The “old people just get sick and die” defense

In a typical elder abuse and wrongful death case against a nursing home, the defendant’s lawyer and witnesses will attempt (either blatantly or subtly) to make the point to the jurors that at some point every person who lives long enough will have to “get old and die,” and a substantial number of people in our society will die in nursing homes without anyone doing anything wrong.

Plaintiff’s attorney must meet this defense argument with evidence that it was not the plaintiff resident’s “time” to die.

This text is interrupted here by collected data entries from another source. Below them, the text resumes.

(** * A Modbus-TCP master: shallow embedding of [modbus_poll.py]

    The Python program builds request frames with [struct.pack], sends them
    over a socket, receives a response and prints what it decodes.  The
    embedding keeps that shape: every method is a computation that appends to
    a log of observable events (frames sent, lines printed) and either
    returns or raises a Python exception. *)

From Stdlib Require Import ZArith String Ascii DecimalString List Lia Bool.
From Stdlib.Strings Require Import Byte.
Import ListNotations.
Open Scope Z_scope.

(** ** Python runtime: exceptions, output, sequencing *)

(** The exceptions the program can end with: the generic [Exception(msg)] it
    raises itself, and the built-in ones raised by indexing, by
    [struct.pack] and by [int]. *)
Inductive exn : Type :=
| Exception (msg : string)
| IndexError
| StructError
| ValueError.

Inductive result (A : Type) : Type :=
| Ok (a : A)
| Raise (e : exn).
Arguments Ok {A} a.
Arguments Raise {A} e.

(** A [bytes] object: indexing it yields an int in 0..255. *)
Definition bytes := list byte.

(** What the outside world sees: a frame handed to [socket.send], and the
    lines written by [print]. *)
Inductive event : Type :=
| Send (data : bytes)
| PrintField (label : string) (value : Z)
| PrintRegister (number : Z) (value : Z)
| PrintSuccess.

Definition io (A : Type) : Type := (list event * result A)%type.

Definition ret {A} (a : A) : io A := ([], Ok a).
Definition raise {A} (e : exn) : io A := ([], Raise e).
Definition emit (e : event) : io unit := ([e], Ok tt).

Definition bind {A B} (m : io A) (k : A -> io B) : io B :=
  match m with
  | (t, Ok a) => let (t', r) := k a in (t ++ t', r)
  | (t, Raise e) => (t, Raise e)
  end.

Notation "x <- m ;; k" := (bind m (fun x => k))
  (at level 61, m at next level, right associativity).
Notation "m ;;; k" := (bind m (fun _ => k))
  (at level 61, right associativity).

(** The events logged and the way the computation ended. *)
Definition trace {A} (m : io A) : list event := fst m.
Definition outcome {A} (m : io A) : result A := snd m.

(** [seq[i]]: negative indices count from the end, anything outside the
    sequence raises [IndexError]. *)
Definition getitem {A} (l : list A) (i : Z) : io A :=
  let j := if i <? 0 then i + Z.of_nat (length l) else i in
  if j <? 0 then raise IndexError
  else match nth_error l (Z.to_nat j) with
       | Some a => ret a
       | None => raise IndexError
       end.

(** [seq[a:b]] for constant non-negative bounds: never raises, clips. *)
Definition slice {A} (l : list A) (a b : nat) : list A :=
  firstn (b - a) (skipn a l).

Definition int_of_byte (b : byte) : Z := Z.of_N (Byte.to_N b).
Definition ints (bs : bytes) : list Z := map int_of_byte bs.

(** [for i in range(start, stop, step)] with a positive step, threading the
    variables the body assigns. *)
Definition range_len (start stop step : Z) : nat :=
  Z.to_nat ((stop - start + step - 1) / step).

Fixpoint for_range {S} (n : nat) (i step : Z) (body : Z -> S -> io S) (s : S)
  : io S :=
  match n with
  | O => ret s
  | Datatypes.S n' => s' <- body i s ;; for_range n' (i + step) step body s'
  end.

Definition for_in_range {S} (start stop step : Z) (body : Z -> S -> io S)
  (s : S) : io S :=
  for_range (range_len start stop step) start step body s.

(** [struct.pack("nB", ...)]: exactly [n] arguments, each of them in
    0..255, otherwise [struct.error]. *)
Definition byte_of_int (z : Z) : option byte :=
  if (0 <=? z) && (z <=? 255) then Byte.of_N (Z.to_N z) else None.

Fixpoint pack_bytes (args : list Z) : option bytes :=
  match args with
  | [] => Some []
  | z :: rest =>
      match byte_of_int z, pack_bytes rest with
      | Some b, Some bs => Some (b :: bs)
      | _, _ => None
      end
  end.

Definition struct_pack (n : nat) (args : list Z) : io bytes :=
  if Nat.eqb (length args) n then
    match pack_bytes args with
    | Some bs => ret bs
    | None => raise StructError
    end
  else raise StructError.

(** [str(n)] for an int, ['{0:b}'.format(n)], [s.zfill(w)], [s.ljust(w, '0')]
    and [int(c)] for a one-character string; a Python [str] is a list of
    characters. *)
Definition str (z : Z) : list ascii :=
  list_ascii_of_string (NilZero.string_of_int (Z.to_int z)).

Fixpoint bin_digits (p : positive) : list ascii :=
  match p with
  | xH => ["1"%char]
  | xO q => bin_digits q ++ ["0"%char]
  | xI q => bin_digits q ++ ["1"%char]
  end.

Definition format_b (z : Z) : list ascii :=
  match z with
  | Z0 => ["0"%char]
  | Zpos p => bin_digits p
  | Zneg p => "-"%char :: bin_digits p
  end.

Definition is_sign (c : ascii) : bool :=
  Ascii.eqb c "-"%char || Ascii.eqb c "+"%char.

Definition zfill (width : nat) (s : list ascii) : list ascii :=
  let pad := repeat "0"%char (width - length s) in
  match s with
  | c :: rest => if is_sign c then c :: pad ++ rest else pad ++ s
  | [] => pad
  end.

Definition ljust (width : Z) (fill : ascii) (s : list ascii) : list ascii :=
  s ++ repeat fill (Z.to_nat width - length s).

Definition int_of_char (c : ascii) : io Z :=
  let n := nat_of_ascii c in
  if (Nat.leb 48 n && Nat.leb n 57)%bool then ret (Z.of_nat (n - 48))
  else raise ValueError.

(** [ceil(count / 8)] on the length of a list: the float quotient by a power
    of two is exact for every length a list can have. *)
Definition ceil_div8 (count : Z) : Z := (count + 7) / 8.

(** ** Module-level constants and helpers *)

Definition READ_COILS : Z := 0x01.
Definition READ_DISCRETE_INPUTS : Z := 0x02.
Definition READ_HOLDING_REGISTERS : Z := 0x03.
Definition READ_INPUT_REGISTERS : Z := 0x04.
Definition WRITE_SINGLE_COIL : Z := 0x05.
Definition WRITE_SINGLE_REGISTER : Z := 0x06.
Definition WRITE_MULTIPLE_COILS : Z := 0x0F.
Definition WRITE_MULTIPLE_REGISTERS : Z := 0x10.

Definition ILLEGAL_FUNCTION : Z := 0x01.
Definition ILLEGAL_DATA_ADDRESS : Z := 0x02.
Definition ILLEGAL_DATA_VALUE : Z := 0x03.
Definition SERVER_DEVICE_FAILURE : Z := 0x04.

Definition decimal_to_bytes (num : Z) : Z * Z :=
  let byte_1 := num / 16 ^ 2 in
  let byte_2 := num - byte_1 * 16 ^ 2 in
  (byte_1, byte_2).

Definition bytes_to_dec (byte : list Z) : io Z :=
  b0 <- getitem byte 0 ;;
  b1 <- getitem byte 1 ;;
  ret (b0 * 16 ^ 2 + b1).

(** ** class ModbusMaster

    The methods take no [self]: the socket is the log of frames sent and the
    [received] argument of the methods that wait for a response. *)

Module ModbusMaster.

Definition _error_display (exception_code : Z) : io unit :=
  if exception_code =? ILLEGAL_FUNCTION then
    raise (Exception "Illegal function")
  else if exception_code =? ILLEGAL_DATA_ADDRESS then
    raise (Exception "Illegal data address")
  else if exception_code =? ILLEGAL_DATA_VALUE then
    raise (Exception "Illegal data value")
  else if exception_code =? SERVER_DEVICE_FAILURE then
    raise (Exception "Server device failure")
  else
    raise (Exception "Unknown exception").

Definition _send_packet (data : bytes) : io unit := emit (Send data).

(** [received] is what [socket.recv(1028)] hands back. *)
Definition _recv_packet (received : bytes) : io bytes :=
  match received with
  | [] => raise (Exception "Connection closed")
  | _ => ret received
  end.

Definition _build_packet_reading
  (address transaction_id function_code id count : Z) : io unit :=
  let '(trans_byte_1, trans_byte_2) := decimal_to_bytes transaction_id in
  let '(addr_byte_1, addr_byte_2) := decimal_to_bytes address in
  let '(count_byte_1, count_byte_2) := decimal_to_bytes count in
  packet <- struct_pack 12
              [trans_byte_1; trans_byte_2;
               0; 0;
               0; 6;
               id;
               function_code;
               addr_byte_1; addr_byte_2;
               count_byte_1; count_byte_2] ;;
  _send_packet packet.

(** [value if value > -1 else value + 65536] *)
Definition wrap_negative (value : Z) : Z :=
  if value >? -1 then value else value + 65536.

(** The body of [for value in values] of the multiple-register branch. *)
Fixpoint append_registers (values : list Z) (packet : bytes) : io bytes :=
  match values with
  | [] => ret packet
  | value :: rest =>
      let '(data_byte_1, data_byte_2) :=
        decimal_to_bytes (wrap_negative value) in
      two <- struct_pack 2 [data_byte_1; data_byte_2] ;;
      append_registers rest (packet ++ two)
  end.

(** The inner loop [for j in range(4)] of the coil branch, on the pair
    [(byte_1, byte_2)]. *)
Definition nibble_step (value : list ascii) (i j : Z) (acc : Z * Z)
  : io (Z * Z) :=
  let '(byte_1, byte_2) := acc in
  c_lo <- getitem value (i + j) ;;
  d_lo <- int_of_char c_lo ;;
  let byte_2 := byte_2 + d_lo * 2 ^ j in
  c_hi <- getitem value (i + j + 4) ;;
  d_hi <- int_of_char c_hi ;;
  let byte_1 := byte_1 + d_hi * 2 ^ j in
  ret (byte_1, byte_2).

The defense argument can be partially addressed in plaintiff’s closing argument, but it must also be directly addressed by plaintiff’s experts when they testify about causation and damages.

One of the important points that plaintiff’s attorney should try to pin down, when evaluating the case with causation and damage experts, is that the plaintiff resident would have lived for a substantial amount of time but for the nursing home’s abuse or neglect or both. The plaintiff’s attorney should investigate all the evidence for acts or omissions of the nursing home that set into motion the acts that put the plaintiff resident on a downhill course that eventually resulted in death.

The “nursing home complied with the standard of care” defense

The defendant nursing home may hire expert witnesses to testify in the litigation. Those experts may take the position that even though the nursing home did not follow every rule and regulation to perfection, it did so well enough to comply with the standard of care under the circumstances.

This defense tactic is another of the many indicators of why nursing home/elder abuse cases are so expert-witness intensive and why it is important for the plaintiff’s mental injury lawyer to retain experts to prove most theories of liability and overcome most defenses.

Depending upon the type of case, plaintiff’s counsel should consider hiring one (or a combination) of the following liability experts:

  • Nursing home administrator expert.
  • Medical Director expert.
  • Director of nursing expert.
  • Medical doctors on various standard of care issues and defenses.
  • Nursing experts on various standard of care issues and defenses.

These experts will be able to speak to the importance of following all state and federal rules and regulations and to testify that following these rules and regulations is the standard of care.